Bankalar, kredi borcunu vadesinden 30 günden fazla geçtiği halde hâlâ ödeyemeyen, kredi geri ödemelerinde sorunlar doğması muhtemel olan, kredi değerliliği zayıflama ihtimali beliren, kredi riskinde önemli derecede artış olan veya geri ödemesi tamamen teminata bağlı olduğu halde teminat değerleri borcun altına düşen müşterilerini ikinci grup yakın izlemeye alıyor.

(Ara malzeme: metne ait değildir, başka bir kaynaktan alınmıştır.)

(** One step of a pass over the layers of one parity: the layers visited
    so far hold their new values, each built with the streams that follow
    those of the layers visited before it; the others are as at the
    start. *)
Lemma pass_step (par : bool) hiddens W b c (l done rest : list nat) x
    st chain s0 r s1 (n0 : nat) :
  l = done ++ x :: rest -> NoDup l ->
  (forall j, j ∈ l -> Nat.even j = par) ->
  length st = length hiddens ->
  (forall j, j ∉ done -> st !! j = hiddens !! j) ->
  (forall d1 y d2, done = d1 ++ y :: d2 ->
     exists pre, topological_rule hiddens W b y = Some pre /\
       st !! y = Some (layer_value c y (n0 + streams_of c d1) pre)) ->
  MRG s0 = n0 + streams_of c done ->
  simple_update_layer st W b chain x c s0 = Ok (r, s1) ->
  length r.1 = length hiddens /\
  (forall j, j ∉ done ++ [x] -> r.1 !! j = hiddens !! j) /\
  (forall d1 y d2, done ++ [x] = d1 ++ y :: d2 ->
     exists pre, topological_rule hiddens W b y = Some pre /\
       r.1 !! y = Some (layer_value c y (n0 + streams_of c d1) pre)) /\
  MRG s1 = n0 + streams_of c (done ++ [x]).
Proof.
  intros Hl Hnd Hpar Hlen Hrest Hdone Hn Hrun.
  apply simple_update_layer_Ok_exact in Hrun as (pre & Hrule & -> & Hch & HM).
  assert (Hx : Nat.even x = par).
  { apply Hpar. rewrite Hl. apply elem_of_app. right. left. }
  assert (Hother : forall j, Nat.even j = negb par -> st !! j = hiddens !! j).
  { intros j Hj. apply Hrest. intros Hin.
    assert (Nat.even j = par) by (apply Hpar; rewrite Hl; apply elem_of_app; auto).
    destruct par; cbn in *; congruence. }
  assert (Hxd : x ∉ done).
  { rewrite Hl in Hnd. apply NoDup_app in Hnd as (_ & Hnd & _).
    intros Hin. apply (Hnd x Hin). left. }
  rewrite topological_rule_ext with (hiddens := hiddens) in Hrule; first last.
  { apply Hother. rewrite even_neighbours, Hx. reflexivity. }
  { intros H0. apply Hother. rewrite even_pred, Hx by exact H0. reflexivity. }
  { exact Hlen. }
  assert (Hlt : x < length st).
  { rewrite Hlen. eapply topological_rule_Some_lt, Hrule. }
  cbn [fst snd].
  split; [rewrite length_insert; exact Hlen |]. split; [| split].
  - intros j Hj. rewrite list_lookup_insert_ne.
    + apply Hrest. intros Hin. apply Hj, elem_of_app. auto.
    + intros ->. apply Hj, elem_of_app. right. left.
  - intros d1 y d2 [(-> & -> & ->) | (d2' & -> & Hd)]%snoc_split.
    + exists pre. split; [exact Hrule |].
      rewrite <- Hn. apply list_lookup_insert_eq. exact Hlt.
    + destruct (Hdone d1 y d2' Hd) as (pre' & Hr & Hv).
      exists pre'. split; [exact Hr |].
      rewrite list_lookup_insert_ne; [exact Hv |].
      intros <-. apply Hxd. rewrite Hd. apply elem_of_app. right. left.
  - rewrite streams_of_snoc. lia.
Qed.

Lemma update_odd_layers_pass hiddens W b c s h' s' :
  update_odd_layers hiddens W b c s = Ok (h', s') ->
  pass_of c W b (odd_indices (length hiddens)) (MRG s) hiddens h' /\
  MRG s' = MRG s + streams_of c (odd_indices (length hiddens)).
Proof.
  unfold update_odd_layers. rewrite <- py_range_odd. intros Hrun.
  apply (for_each_Ok_ind (fun done st s0 =>
           length st = length hiddens /\
           (forall j, j ∉ done -> st !! j = hiddens !! j) /\
           (forall d1 y d2, done = d1 ++ y :: d2 ->
              exists pre, topological_rule hiddens W b y = Some pre /\
                st !! y = Some (layer_value c y (MRG s + streams_of c d1) pre)) /\
           MRG s0 = MRG s + streams_of c done)) in Hrun.
  - destruct Hrun as (Hlen & Hrest & Hdone & HM).
    split; [| exact HM]. split; [exact Hlen |]. split; [exact Hrest | exact Hdone].
  - intros done x rest st s0 st1 s1 Hl (Hlen & Hrest & Hdone & Hn) Hbody.
    apply bind_Ok_inv in Hbody as ([] & s2 & Hlog & Hbody).
    injection Hlog as <-.
    apply bind_Ok_inv in Hbody as ([h ch] & s3 & Hbody & Hret).
    injection Hret as <- <-.
    apply (pass_step false hiddens W b c _ done rest x st None _ _ _ (MRG s) Hl)
      in Hbody; [exact Hbody | apply py_range_NoDup | | exact Hlen | exact Hrest
                 | exact Hdone | exact Hn].
    intros j [_ Ho]%elem_of_py_range_odd. rewrite <- Nat.negb_even in Ho.
    destruct (Nat.even j); [discriminate | reflexivity].
  - split; [reflexivity |]. split; [reflexivity |]. split; [| cbn; lia].
    intros [|] y d2 Hd; discriminate Hd.
Qed.

Lemma update_even_layers_pass hiddens W b chain c s h' chain' s' :
  update_even_layers hiddens W b chain c s = Ok ((h', chain'), s') ->
  pass_of c W b (even_indices (length hiddens)) (MRG s) hiddens h' /\
  MRG s' = MRG s + streams_of c (even_indices (length hiddens)).
Proof.
  unfold update_even_layers. rewrite <- py_range_even. intros Hrun.
  apply (for_each_Ok_ind (fun done (st : list expr * option (list expr)) s0 =>
           length st.1 = length hiddens /\
           (forall j, j ∉ done -> st.1 !! j = hiddens !! j) /\
           (forall d1 y d2, done = d1 ++ y :: d2 ->
              exists pre, topological_rule hiddens W b y = Some pre /\
                st.1 !! y = Some (layer_value c y (MRG s + streams_of c d1) pre)) /\
           MRG s0 = MRG s + streams_of c done)) in Hrun.
  - destruct Hrun as (Hlen & Hrest & Hdone & HM). cbn [fst] in *.
    split; [| exact HM]. split; [exact Hlen |]. split; [exact Hrest | exact Hdone].
  - intros done x rest [st ch] s0 [st1 ch1] s1 Hl (Hlen & Hrest & Hdone & Hn) Hbody.
    cbn [fst snd] in *.
    apply bind_Ok_inv in Hbody as ([] & s2 & Hlog & Hbody).
    injection Hlog as <-.
    apply (pass_step true hiddens W b c _ done rest x st ch _ _ _ (MRG s) Hl)
      in Hbody; [exact Hbody | apply py_range_NoDup | | exact Hlen | exact Hrest
                 | exact Hdone | exact Hn].
    intros j [_ He]%elem_of_py_range_even. exact He.
  - cbn [fst]. split; [reflexivity |]. split; [reflexivity |]. split; [| cbn; lia].
    intros [|] y d2 Hd; discriminate Hd.
Qed.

3 firmanın toplam borcu 6 milyar TL
Sayıştay raporda, Halkbank’tan büyük miktarlarda kredi kullanan ve isimleri açıklanmayan 3 firmanın 2020 tarihi itibarıyla ödenmemiş borçlarının 5 milyar 998 milyon liraya ulaştığına da dikkat çekti. Raporda bu firmalardan birinin borcunun tek başına 3 milyar 299 milyon lira olduğu belirtilirken, “Yüksek tutarlı kredilere ilişkin tahsis, kullandırım, teminatlandırma ve risk izleme süreçlerinin yeterince etkili yürütülmediği, bu kredilerin sorunlu hale dönüşme emarelerine karşı hızlı müdahale ve etkili çözümleme stratejilerinin zamanında ve tam olarak tatbik edilmediği görülmektedir” denildi.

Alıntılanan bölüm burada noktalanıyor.